_Problem to work on_
From the entries below, reproduce exactly the line containing "by (rewrite Hl;", the line containing "rewrite Hl. simpl.", and every line in between, with nothing added.

_Extracted information_
=======

(* ===== verification/NetAddr.v ===== *)
(** * Package [net]: host:port strings, IP addresses and CIDR blocks

    The functions of Go's [net] and [net/netip] that the repository calls, as
    far as it depends on them: [SplitHostPort], [JoinHostPort], [ParseIP],
    [ParseCIDR], [IPNet.Contains] and [IP.Equal].  An [IP] is its byte slice
    (4 or 16 bytes; [[]] is Go's nil).  The file ends with the numeric reading
    of a CIDR block that the byte-and-mask code implements. *)

From Stdlib Require Import ZArith Lia Ascii.
From stdpp Require Import prelude strings list.
From S2P Require Import Prelude GoStrings.

Local Open Scope Z_scope.
Local Open Scope go_scope.

(** ** host:port *)
Inductive AddrError := MissingPort | TooManyColons | MissingBracket | UnexpectedBracket.

Definition SplitHostPort (hostport : string) : outcome AddrError (string * string) :=
  let l := chars hostport in
  match last_index_of ":" l with
  | None => Err MissingPort
  | Some i =>
      let finish (host : list ascii) (j k : nat) :=
        if bool_decide (is_Some (index_of "[" (drop j l))) then Err UnexpectedBracket
        else if bool_decide (is_Some (index_of "]" (drop k l))) then Err UnexpectedBracket
        else Ret (of_chars host, of_chars (drop (S i) l)) in
      if bool_decide (head l = Some "["%char) then
        match index_of "]" l with
        | None => Err MissingBracket
        | Some e =>
            if bool_decide (S e = length l) then Err MissingPort
            else if bool_decide (S e = i) then finish (take (e - 1) (drop 1 l)) 1%nat (S e)
            else if bool_decide (l !! S e = Some ":"%char) then Err TooManyColons
            else Err MissingPort
        end
      else
        let host := take i l in
        if bool_decide (is_Some (index_of ":" host)) then Err TooManyColons
        else finish host 0%nat 0%nat
  end.

Definition JoinHostPort (host port : string) : string :=
  if contains_byte host ":" then "[" +:+ host +:+ "]:" +:+ port
  else host +:+ ":" +:+ port.

Lemma index_of_decide_false c l : c ∉ l → bool_decide (is_Some (index_of c l)) = false.
Proof.
  intros H. apply bool_decide_eq_false. rewrite <-not_eq_None_Some.
  rewrite index_of_None. tauto.
Qed.

(** Splitting what [JoinHostPort] builds gives host and port back. *)
Lemma SplitHostPort_JoinHostPort host port :
  "["%char ∉ chars host → "]"%char ∉ chars host →
  "["%char ∉ chars port → "]"%char ∉ chars port → ":"%char ∉ chars port →
  SplitHostPort (JoinHostPort host port) = Ret (host, port).
Proof.
  intros H1 H2 H3 H4 H5. unfold JoinHostPort, SplitHostPort.
  destruct (contains_byte host ":") eqn:Hc.
  - remember (chars (("[" +:+ host +:+ "]:" +:+ port))) as l eqn:Hl.
    rewrite !chars_app in Hl. simpl in Hl.
    assert (l = ("["%char :: chars host) ++ "]"%char :: ":"%char :: chars port) as Hl1 by done.
    assert (l = ("["%char :: chars host ++ ["]"%char]) ++ ":"%char :: chars port) as Hl2
      by (rewrite Hl; simpl; by rewrite <-app_assoc).
    assert (last_index_of ":" l = Some (S (S (length (chars host))))) as ->.
    { rewrite Hl2, last_index_of_app by done. simpl. rewrite length_app. simpl. do 2 f_equal. lia. }
    assert (index_of "]" l = Some (S (length (chars host)))) as ->
      by (rewrite Hl1, index_of_app by set_solver; done).
    assert (length l = (3 + length (chars host) + length (chars port))%nat) as ->
      by (rewrite Hl1, length_app; simpl; lia).
    assert (drop (S (S (length (chars host)))) l = ":"%char :: chars port) as Hd1
      by (rewrite Hl1; apply (drop_S_app ("["%char :: chars host))).
    assert (drop (S (S (S (length (chars host))))) l = chars port) as Hd2.
    { rewrite <-(drop_S_app [] (chars port) ":"%char). simpl app. rewrite <-Hd1, drop_drop.
      f_equal. simpl. lia. }
    rewrite Hd1, Hd2. rewrite bool_decide_eq_true_2 by (by rewrite Hl).
    rewrite bool_decide_eq_false_2 by lia. rewrite bool_decide_eq_true_2 by done.
    rewrite !index_of_decide_false by (rewrite ?Hl; simpl; set_solver).
    rewrite Hl. simpl. by rewrite Nat.sub_0_r, drop_0, take_app_length, !of_chars_chars.
  - apply contains_byte_false in Hc. rewrite !chars_app. simpl (chars ":"). simpl app.
    rewrite last_index_of_app by done.
    rewrite bool_decide_eq_false_2 by (destruct (chars host); set_solver).
    rewrite take_app_length, drop_S_app, index_of_decide_false by done.
    rewrite !index_of_decide_false by (rewrite drop_0; set_solver).
    by rewrite !of_chars_chars.
Qed.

=======

_Task solution_
      by (rewrite Hl; simpl; by rewrite <-app_assoc).
    assert (last_index_of ":" l = Some (S (S (length (chars host))))) as ->.
    { rewrite Hl2, last_index_of_app by done. simpl. rewrite length_app. simpl. do 2 f_equal. lia. }
    assert (index_of "]" l = Some (S (length (chars host)))) as ->
      by (rewrite Hl1, index_of_app by set_solver; done).
    assert (length l = (3 + length (chars host) + length (chars port))%nat) as ->
      by (rewrite Hl1, length_app; simpl; lia).
    assert (drop (S (S (length (chars host)))) l = ":"%char :: chars port) as Hd1
      by (rewrite Hl1; apply (drop_S_app ("["%char :: chars host))).
    assert (drop (S (S (S (length (chars host))))) l = chars port) as Hd2.
    { rewrite <-(drop_S_app [] (chars port) ":"%char). simpl app. rewrite <-Hd1, drop_drop.
      f_equal. simpl. lia. }
    rewrite Hd1, Hd2. rewrite bool_decide_eq_true_2 by (by rewrite Hl).
    rewrite bool_decide_eq_false_2 by lia. rewrite bool_decide_eq_true_2 by done.
    rewrite !index_of_decide_false by (rewrite ?Hl; simpl; set_solver).
    rewrite Hl. simpl. by rewrite Nat.sub_0_r, drop_0, take_app_length, !of_chars_chars.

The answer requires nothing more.